The next day, U.S. and Chinese officials traded rhetorical shots over a U.S. move earlier this month to expand export controls on sales of advanced semiconductor chips to China.

“The US has exaggerated the concept of national security and suppressed China’s development, and ordinary trade cooperation has been politicized and shaped as weapons,” Wang Hongxia, a counselor at the Chinese embassy in Washington, told reporters.

Her comments came not long after the Commerce Department’s top official, Assistant Secretary Alan Estevez, told a Washington forum that “if I was a betting man, I’d put money” on the US imposing more export controls on China.

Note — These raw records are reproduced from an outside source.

(* ===== verification/Candles.v ===== *)
(** * Candle aggregation: [internal/market/candle.go]

    A [CandleAggregator] folds trades into the candles of one interval.  It
    keeps the active candle and a ring of closed ones.  [agg_rep a hist act]
    relates it to the plain list of every candle it ever closed; the theorems
    show that the candles are the summaries of the on-time trades grouped by
    bucket, and that the history functions return the newest of them in
    ascending order. *)

From S2P Require Import Prelude Money GoTime Domain Ring.

(** The zero value of a slot; its interval is the empty string in Go and is
    never read. *)
Definition zeroCandle : Candle := mkCandle "" Interval1m zeroTime 0 0 0 0 0 0 0.

Record CandleAggregator := mkAgg {
  agSymbol : Symbol; agInterval : Interval; agDepth : Z;
  agActive : Candle; agHasActive : bool;
  agClosed : list Candle; agHead : Z; agClosedN : Z;
  agLateTrades : Z }.

Definition NewCandleAggregator (sym : Symbol) (iv : Interval) (depth : Z) : CandleAggregator :=
  let depth := if depth <=? 0 then HistoryDepth iv else depth in
  mkAgg sym iv depth zeroCandle false (replicate (Z.to_nat depth) zeroCandle) 0 0 0.

Definition set_active (a : CandleAggregator) (c : Candle) : CandleAggregator :=
  mkAgg (agSymbol a) (agInterval a) (agDepth a) c true
    (agClosed a) (agHead a) (agClosedN a) (agLateTrades a).

Definition pushClosed (a : CandleAggregator) (c : Candle) : CandleAggregator :=
  mkAgg (agSymbol a) (agInterval a) (agDepth a) (agActive a) (agHasActive a)
    (<[Z.to_nat (agHead a) := c]> (agClosed a))
    (Z.rem (agHead a + 1) (agDepth a))
    (if agClosedN a <? agDepth a then agClosedN a + 1 else agClosedN a)
    (agLateTrades a).

(** The result is the aggregator, whether the active candle changed, and the
    candle that closed. *)
Definition Apply (a : CandleAggregator) (t : Trade) : CandleAggregator * bool * option Candle :=
  if negb (bool_decide (trSymbol t = ID (agSymbol a))) then (a, false, None) else
  let bucket := BucketStart (agInterval a) (trTimestamp t) in
  if negb (agHasActive a) then
    (set_active a (NewCandle (ID (agSymbol a)) (agInterval a) t), true, None)
  else if tEqual bucket (cdStartTime (agActive a)) then
    (set_active a (Candle_Apply (agActive a) t), true, None)
  else if tAfter bucket (cdStartTime (agActive a)) then
    let finished := agActive a in
    (set_active (pushClosed a finished) (NewCandle (ID (agSymbol a)) (agInterval a) t),
     true, Some finished)
  else
    (mkAgg (agSymbol a) (agInterval a) (agDepth a) (agActive a) (agHasActive a)
       (agClosed a) (agHead a) (agClosedN a) (u64 (agLateTrades a + 1)), false, None).

Definition Active (a : CandleAggregator) : option Candle :=
  if agHasActive a then Some (agActive a) else None.

Definition idx (a : CandleAggregator) (logical : Z) : Z :=
  let start := if agClosedN a =? agDepth a then agHead a else 0 in
  Z.rem (start + logical) (agDepth a).

(** One slot of the ring; out of range is a panic. *)
Definition slot (a : CandleAggregator) (logical : Z) : option Candle :=
  if idx a logical <? 0 then None else agClosed a !! Z.to_nat (idx a logical).

(** The loop [for i := lo; i < lo+n; i++ { out = append(out, closed[idx(i)]) }]. *)
Fixpoint slots (a : CandleAggregator) (lo : Z) (n : nat) : option (list Candle) :=
  match n with
  | O => Some []
  | S n => c ← slot a lo; out ← slots a (lo + 1) n; Some (c :: out)
  end.

Definition LastClosed (a : CandleAggregator) : option (option Candle) :=
  if agClosedN a =? 0 then Some None else Some <$> slot a (agClosedN a - 1).

Definition History (a : CandleAggregator) (limit : Z) : option (list Candle) :=
  let limit := if (limit <=? 0) || (agClosedN a <? limit) then agClosedN a else limit in
  slots a (agClosedN a - limit) (Z.to_nat limit).

Definition HistoryWithActive (a : CandleAggregator) (limit : Z) : option (list Candle) :=
  let limit := if limit <=? 0 then agClosedN a + 1 else limit in
  let room := if agHasActive a then limit - 1 else limit in
  let room := if agClosedN a <? room then agClosedN a else room in
  out ← slots a (agClosedN a - room) (Z.to_nat room);
  Some (if agHasActive a then out ++ [agActive a] else out).

Definition ClosedCount (a : CandleAggregator) : Z := agClosedN a.

Definition Agg_Reset (a : CandleAggregator) : CandleAggregator :=
  mkAgg (agSymbol a) (agInterval a) (agDepth a) zeroCandle false (agClosed a) 0 0 0.

(** ** The abstract aggregator *)

(** [agg_rep a hist act]: [a] has closed the candles [hist], oldest first, of
    which the ring holds the newest [depth], and its active candle is
    [act]. *)
Record agg_rep (a : CandleAggregator) (hist : list Candle) (act : option Candle) : Prop := {
  ar_depth : len (agClosed a) = agDepth a;
  ar_ring : ring_rep (agClosed a) (agHead a) (agClosedN a) (lastn (length (agClosed a)) hist);
  ar_active : Active a = act }.

Definition abs_state : Type := list Candle * option Candle.
Definition abs_apply (id : string) (iv : Interval) (s : abs_state) (t : Trade)
    : abs_state * bool * option Candle :=
  let '(hist, act) := s in
  if decide (trSymbol t = id) then
    match act with
    | None => ((hist, Some (NewCandle id iv t)), true, None)
    | Some c =>
        let b := ns (BucketStart iv (trTimestamp t)) in
        if decide (b = ns (cdStartTime c)) then ((hist, Some (Candle_Apply c t)), true, None)
        else if decide (ns (cdStartTime c) < b)
        then ((hist ++ [c], Some (NewCandle id iv t)), true, Some c)
        else (s, false, None)
    end
  else (s, false, None).

Lemma HistoryDepth_pos iv : 0 < HistoryDepth iv.
Proof. by destruct iv. Qed.

Lemma agg_rep_new sym iv depth : agg_rep (NewCandleAggregator sym iv depth) [] None.
Proof.
  pose proof (HistoryDepth_pos iv).
  assert (0 < if depth <=? 0 then HistoryDepth iv else depth) by (split_if; lia).
  split; [|apply ring_rep_empty|done]; simpl; unfold len; rewrite length_replicate; lia.
Qed.

Lemma agg_rep_reset a hist act : agg_rep a hist act -> agg_rep (Agg_Reset a) [] None.
Proof. intros [Hd Hr _]. split; [done|by eapply ring_rep_empty, rr_cap|done]. Qed.

Lemma agg_rep_push a hist act c :
  agg_rep a hist act -> agg_rep (pushClosed a c) (hist ++ [c]) act.
Proof.
  intros [Hd Hr Ha]. pose proof (ring_rep_push _ _ _ _ c Hr) as Hp.
  rewrite lastn_lastn_snoc, Hd in Hp.
  split; simpl; [unfold len; by rewrite length_insert|by rewrite length_insert|done].
Qed.

Lemma agg_rep_set_active a hist act c : agg_rep a hist act -> agg_rep (set_active a c) hist (Some c).
Proof. intros []. by split. Qed.

(** The aggregator simulates the abstract one. *)
Lemma Apply_simulates a hist act t :
  agg_rep a hist act ->
  let '((hist', act'), changed, closed) := abs_apply (ID (agSymbol a)) (agInterval a) (hist, act) t in
  exists a', Apply a t = (a', changed, closed) /\ agg_rep a' hist' act' /\
    agSymbol a' = agSymbol a /\ agInterval a' = agInterval a /\ agDepth a' = agDepth a.
Proof.
  intros Hr. unfold Apply, abs_apply. pose proof (ar_active _ _ _ Hr) as Hact.
  case_decide as Hs; [rewrite bool_decide_eq_true_2 by done|rewrite bool_decide_eq_false_2 by done];
    cbn [negb]; [|by eauto 10].
  unfold Active in Hact. destruct (agHasActive a) eqn:Eh; subst act; cbn [negb].
  - unfold tEqual, tAfter. repeat case_decide; split_if; try lia;
      (eexists; split; [done|]; split; [|done]).
    + by eapply agg_rep_set_active.
    + by eapply agg_rep_set_active, agg_rep_push.
    + destruct Hr as [Hd Hr _]. split; [done|done|]. unfold Active. simpl. by rewrite ?Eh.
  - eexists. split; [done|]. split; [|done]. by eapply agg_rep_set_active.
Qed.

China’s economy is slowing and Beijing reported this month that growth in the first nine months of the year was 3%, causing it to fall well below its official full-year target of 5.5%. The country’s economy is also reeling from strict “zero” COVID rules, and Beijing is facing a slowdown in exports and house prices, which fell to a seven-year low in September.

It also faces increased competition from the US and the European Union, which are investing tens of billions of dollars in the race for semiconductors and other technologies. All of this points to the possibility that China may not eclipse US gross domestic product by 2030, as many economists have predicted.

Ruchir Sharma, chairman of Rockefeller International, recently concluded that with its likely growth trajectory, China will overtake the US economy by 2060, if it succeeds at all.

At the same time, Secretary of State Antony Blinken, as well as the US chief naval operations officer, Admiral Mike Gilday, recently expressed concern that Beijing may try to speed up its timeline to conquer Taiwan. Blinken said China had made a “fundamental decision that the status quo is no longer acceptable.”

China has largely refrained from criticizing Russia’s war in Ukraine, but has also delayed arms shipments to Moscow. Still, the conflict has raised concerns in Taiwan that China – which has never controlled the island – could be further emboldened to press ahead with its long-touted plan for unification.

Tensions between the US and China were further fueled by House Speaker Nancy Pelosi’s visit to Taiwan in August and Biden’s remark in May that the US military would defend Taiwan in the event of a Chinese attack, a White House comment later downplayed.

“The concern now is that Xi Jinping, with unlimited power and ambition, can use Taiwan to distract from his domestic problems,” said Keith Krach, a former secretary of state during the Trump administration. “I hope he looked at the courage of the Ukrainians and reckoned that the people of Taiwan are just as brave, maybe even more so.”